Every line in the records below between the one holding "destruct Hzero as [-> | ->]." and the one holding "gridDim_x ctx - 1).", inclusive, is to be set down exactly; all other lines are to be left out.

● ● ● ● ●

Lemma decode_reads_only_lsbs_witness :
  fst (@decode_image Example.tagging_fernet (Example.image 1 1) Example.secret
         (Example.world_with (Example.black 3)))
  = fst (@decode_image Example.tagging_fernet (Example.image 1 1) Example.secret
           (Example.world_with [x02; xfe; x80])).
Proof.
  apply (@decode_reads_only_lsbs Example.tagging_fernet).
  - split; [reflexivity|]. exists 1%nat, 1%nat. reflexivity.
  - split; [reflexivity|]. exists 1%nat, 1%nat. reflexivity.
  - apply example_valid. reflexivity.
  - apply example_valid. reflexivity.
  - reflexivity.
Defined.

Lemma set_lsb_close (x b : byte) :
  is_bit b -> -1 <= u8 (set_lsb x b) - u8 x <= 1.
Proof. intros [-> | ->]; destruct x; vm_compute; split; discriminate. Qed.

(** X6. The array [encode] returns has the type and the shape of the
    normalized input and as many samples, and no sample differs from the
    input's by more than one. *)
Theorem encode_changes_by_one `{Fernet} (image encoded : ndarray)
        (height width : nat) (message password : str) (w w' : world) :
  valid w image ->
  adtype image = uint8 ->
  shape image = [height; width; 3%nat] ->
  encode image message password w = (inr encoded, w') ->
  adtype encoded = uint8 /\
  shape encoded = [height; width; 3%nat] /\
  length (values w' encoded) = (height * width * 3)%nat /\
  forall (i : nat) (x x' : byte),
    values w image !! i = Some x ->
    values w' encoded !! i = Some x' ->
    -1 <= u8 x' - u8 x <= 1.
Proof.
  intros Hv Hdt Hshape Henc.
  assert (three_channel image) as Htc by (split; [exact Hdt|eauto]).
  assert (size image = height * width * 3)%nat as Hsize.
  { unfold size, product. rewrite Hshape. cbn [fold_right]. lia. }
  apply encode_Some in Henc as (bits & w1 & Hbits & Hcap & -> & ->);
    [|exact Hv|exact Htc].
  pose proof (values_length _ _ Hv) as Hxs.
  pose proof Hbits as Hinv.
  apply payload_bits_of_Some in Hinv
    as (key & data & token & _ & _ & _ & _ & Hb & _).
  rewrite values_encoded by assumption.
  split; [reflexivity|]. split; [exact Hshape|].
  split; [rewrite embedded_length; lia|].
  intros i x x' Hx Hx'.
  destruct (bits !! i) as [b|] eqn:Hbi.
  - rewrite (embedded_lookup_lt bits _ i b x Hbi Hx) in Hx'.
    apply (inj Some) in Hx'. subst x'. apply set_lsb_close.
    assert (Forall is_bit bits) as Hall by (rewrite Hb; apply unpackbits_bits).
    rewrite Forall_lookup in Hall. exact (Hall i b Hbi).
  - apply lookup_ge_None in Hbi.
    rewrite embedded_lookup_ge in Hx' by lia.
    rewrite Hx in Hx'. apply (inj Some) in Hx'. subst x'. lia.
Qed.
(** C8.  In the summary the monthly income and expenses are the month's
    values of the types "income" and "expense" for the current month and
    the savings their difference, and likewise for the previous month; for
    each of income, expenses and savings the percent change is exactly 0
    (not an infinity, not NaN) when the previous month's value is 0, and
    [(current - previous) / previous * 100] when it is not.  All values
    and operations are those of IEEE doubles. *)
Theorem getSummary_percent_change (subMonths : Date → Z → Date)
    (startOfMonth endOfMonth : Date → Date) (toDouble : Qc → float)
    (s : MemStorage) (userId : Z) (now : Date) :
  let summary :=
    getSummary subMonths startOfMonth endOfMonth toDouble s userId now in
  let current ty :=
    monthValue toDouble s userId ty (startOfMonth now) (endOfMonth now) in
  let previous ty :=
    monthValue toDouble s userId ty (startOfMonth (subMonths now 1))
               (endOfMonth (subMonths now 1)) in
  let currentSavings := (current "income" - current "expense")%float in
  let previousSavings := (previous "income" - previous "expense")%float in
  monthlyIncome summary = current "income" ∧
  monthlyExpenses summary = current "expense" ∧
  monthlySavings summary = currentSavings ∧
  ((previous "income" =? 0)%float = true →
     incomeChange summary = 0%float) ∧
  ((previous "income" =? 0)%float = false →
     incomeChange summary
     = ((current "income" - previous "income") / previous "income"
        * 100)%float) ∧
  ((previous "expense" =? 0)%float = true →
     expensesChange summary = 0%float) ∧
  ((previous "expense" =? 0)%float = false →
     expensesChange summary
     = ((current "expense" - previous "expense") / previous "expense"
        * 100)%float) ∧
  ((previousSavings =? 0)%float = true → savingsChange summary = 0%float) ∧
  ((previousSavings =? 0)%float = false →
     savingsChange summary
     = ((currentSavings - previousSavings) / previousSavings * 100)%float).
Proof.
  intros summary current previous currentSavings previousSavings.
  subst summary currentSavings previousSavings current previous.
  unfold getSummary. cbn [monthlyIncome monthlyExpenses monthlySavings
    incomeChange expensesChange savingsChange].
  rewrite !sumAmounts_monthValue.
  repeat split; intros H; by rewrite H.
Qed.
(** * The claims *)

(** C10. [Params::update] copies [threadblock_count], [output_op], the five
    buffer pointers, the four strides and [problem_size] from its argument
    and keeps the previous [problem_visitor.problem_count]; the constructor
    [Params(Arguments, ...)] takes [problem_visitor.problem_count] from its
    argument. *)
Theorem update_keeps_problem_count
    (O A B C T : Type)
    (mkA : Z -> A) (mkB : Z -> B) (mkC : Z -> C) (mkT : Z -> O -> T)
    (p : Params O A B C T) (args : Arguments O) :
  let p' := update p args in
  threadblock_count _ _ _ _ _ p' = a_threadblock_count _ args /\
  output_op _ _ _ _ _ p' = a_output_op _ args /\
  ptr_A _ _ _ _ _ p' = a_ptr_A _ args /\
  ptr_B _ _ _ _ _ p' = a_ptr_B _ args /\
  ptr_C _ _ _ _ _ p' = a_ptr_C _ args /\
  ptr_Vector _ _ _ _ _ p' = a_ptr_Vector _ args /\
  ptr_Tensor _ _ _ _ _ p' = a_ptr_Tensor _ args /\
  lda _ _ _ _ _ p' = a_lda _ args /\
  ldb _ _ _ _ _ p' = a_ldb _ args /\
  ldc _ _ _ _ _ p' = a_ldc _ args /\
  ldt _ _ _ _ _ p' = a_ldt _ args /\
  problem_size _ _ _ _ _ p' = a_problem_sizes _ args /\
  problem_count (problem_visitor _ _ _ _ _ p') =
    problem_count (problem_visitor _ _ _ _ _ p) /\
  problem_count (problem_visitor _ _ _ _ _
                   (Params_of_Arguments mkA mkB mkC mkT args)) =
    problem_count (a_problem_visitor _ args).
Proof.
  cbv zeta. repeat split.
Qed.

(** C5.  The capability check accepts every configuration, whatever the
    alignment of its pointers and strides: evaluated on arguments with odd
    addresses and odd leading dimensions, and in general. *)
Theorem can_implement_accepts_misaligned :
  can_implement misaligned_arguments = kSuccess /\
  (forall (O : Type) (args : Arguments O), can_implement args = kSuccess) /\
  (forall problem : GemmCoord, can_implement_problem problem = kSuccess).
Proof. repeat split. Qed.

(** C9.  With no output tile ([M = 0] or [N = 0]) the tile count is 0, the
    unsigned sum [tile_count - 1 + gridDim.x] wraps to [gridDim.x - 1], the
    chunk is 0, every block's chunk end is 0 and its persistent loop runs
    no iteration. *)
Theorem empty_problem_no_iteration
    (kM kN kK : Z) (problem : GemmCoord) (ctx : launch) :
  1 <= kM -> 1 <= kN ->
  m problem = 0 \/ n problem = 0 ->
  1 <= gridDim_x ctx < modulus ->
  tile_count_ (grid_shape_ kM kN problem) = 0 /\
  u32 (u32 (tile_count_ (grid_shape_ kM kN problem) - 1) + gridDim_x ctx)
    = gridDim_x ctx - 1 /\
  problem_chunk kM kN problem ctx = (gridDim_x ctx - 1) / gridDim_x ctx /\
  problem_chunk kM kN problem ctx = 0 /\
  problem_chunk_end kM kN problem ctx = 0 /\
  forall fuel, block_tiles kM kN kK fuel problem ctx = Ok [].
Proof.
  intros HkM HkN Hzero Hg.
  assert (HT : tile_count_ (grid_shape_ kM kN problem) = 0).
  { unfold tile_count_, grid_shape_. cbn [row column].
    destruct Hzero as [-> | ->].
    - rewrite padded_zero_extent by assumption. reflexivity.
    - rewrite padded_zero_extent by assumption.
      unfold int_mul. now rewrite Z.mul_0_r. }
  assert (Hwrap : u32 (u32 (tile_count_ (grid_shape_ kM kN problem) - 1)
                       + gridDim_x ctx) = gridDim_x ctx - 1).
  { rewrite HT. change (u32 (0 - 1)) with 4294967295.
    unfold u32. rewrite modulus_eq in *.
    replace (4294967295 + gridDim_x ctx)
      with (gridDim_x ctx - 1 + 1 * 4294967296) by lia.
    rewrite Z.mod_add by lia. apply Z.mod_small. lia. }
  assert (Hchunk : problem_chunk kM kN problem ctx = 0).
  { unfold problem_chunk. rewrite Hwrap. apply Z.div_small. lia. }
  assert (Hend : problem_chunk_end kM kN problem ctx = 0).
  { unfold problem_chunk_end, problem_chunk_start. rewrite Hchunk.
    now rewrite Z.mul_0_r. }
  repeat split; try assumption.
  - unfold problem_chunk. now rewrite Hwrap.
  - intros fuel. unfold block_tiles. apply persistent_loop_done.
    rewrite Hend. apply u32_range.
Qed.

Lemma empty_problem_no_iteration_witness :
  problem_chunk_end 4 4 {| m := 0; n := 8; k := 2 |} (unit_launch 3 2) = 0 /\
  block_tiles 4 4 2 0 {| m := 0; n := 8; k := 2 |} (unit_launch 3 2) = Ok [].
Proof.
  destruct (empty_problem_no_iteration 4 4 2 {| m := 0; n := 8; k := 2 |}
              (unit_launch 3 2))
    as (_ & _ & _ & _ & Hend & Hloop).
  - closed_arith.
  - closed_arith.
  - left. reflexivity.
  - closed_arith.
  - split; [exact Hend|exact (Hloop 0%nat)].
Defined.

(** C7, as the kernel implements it.  For [M >= 1] and [N >= 1] whose
    padded extents [M - 1 + kM] and [N - 1 + kN] are representable in
    [int], the tile grid is [(ceil(M/kM), ceil(N/kN))], both components at
    least 1, and no division or remainder by the number of grid columns
    faults: neither the pre-loop column and row computations, nor the tile
    offset of any tile, nor the kernel as a whole. *)
Theorem grid_shape_positive
    (kM kN kK : Z) (problem : GemmCoord) :
  1 <= kM -> 1 <= kN ->
  1 <= m problem -> m problem - 1 + kM <= INT_MAX ->
  1 <= n problem -> n problem - 1 + kN <= INT_MAX ->
  grid_shape_ kM kN problem =
    {| row := ceil_div (m problem) kM; column := ceil_div (n problem) kN |} /\
  1 <= row (grid_shape_ kM kN problem) /\
  1 <= column (grid_shape_ kM kN problem) /\
  u32 (column (grid_shape_ kM kN problem)) <> 0 /\
  (forall ctx, exists c, first_column kM kN problem ctx = Ok c) /\
  (forall ctx, exists r, prefetch_row kM kN problem ctx = Ok r) /\
  (forall tile_idx,
     exists off, threadblock_offset kM kN problem tile_idx = Ok off) /\
  (forall fuel ctx, operator_call kM kN kK fuel problem ctx <> DivByZero).
Proof.
  intros HkM HkN Hm Hm' Hn Hn'.
  assert (Hshape := grid_shape_ceil kM kN HkM HkN problem
                      ltac:(lia) Hm' ltac:(lia) Hn').
  assert (Hrow := ceil_div_pos (m problem) kM HkM Hm).
  assert (Hcol := ceil_div_pos (n problem) kN HkN ltac:(lia)).
  assert (Hu : u32 (column (grid_shape_ kM kN problem)) <> 0).
  { rewrite grid_column_u32 by lia. lia. }
  split; [exact Hshape|].
  split; [rewrite Hshape; exact Hrow|].
  split; [rewrite Hshape; exact Hcol|].
  split; [exact Hu|].
  split; [intros ctx|split; [intros ctx|split; [intros t|intros fuel ctx]]].
  - unfold first_column, umod.
    destruct (Z.eqb_spec (u32 (column (grid_shape_ kM kN problem))) 0);
      [contradiction|]. cbn [bind]. eexists. reflexivity.
  - unfold prefetch_row, udiv.
    destruct (Z.eqb_spec (u32 (column (grid_shape_ kM kN problem))) 0);
      [contradiction|]. cbn [bind]. eexists. reflexivity.
  - eexists. now apply threadblock_offset_run.
  - now apply operator_call_no_fault.
Qed.

Lemma grid_shape_positive_witness :
  grid_shape_ 4 4 {| m := 1; n := 1; k := 2 |} = {| row := 1; column := 1 |} /\
  operator_call 4 4 2 4 {| m := 1; n := 1; k := 2 |} (unit_launch 1 0)
    <> DivByZero.
Proof.
  destruct (grid_shape_positive 4 4 2 {| m := 1; n := 1; k := 2 |})
    as (Hshape & _ & _ & _ & _ & _ & _ & Hcall).
  - closed_arith.
  - closed_arith.
  - closed_arith.
  - closed_arith.
  - closed_arith.
  - closed_arith.
  - split; [rewrite Hshape; reflexivity|apply Hcall].
Defined.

● ● ● ● ●

#### [Task result]
    destruct Hzero as [-> | ->].
    - rewrite padded_zero_extent by assumption. reflexivity.
    - rewrite padded_zero_extent by assumption.
      unfold int_mul. now rewrite Z.mul_0_r. }
  assert (Hwrap : u32 (u32 (tile_count_ (grid_shape_ kM kN problem) - 1)
                       + gridDim_x ctx) = gridDim_x ctx - 1).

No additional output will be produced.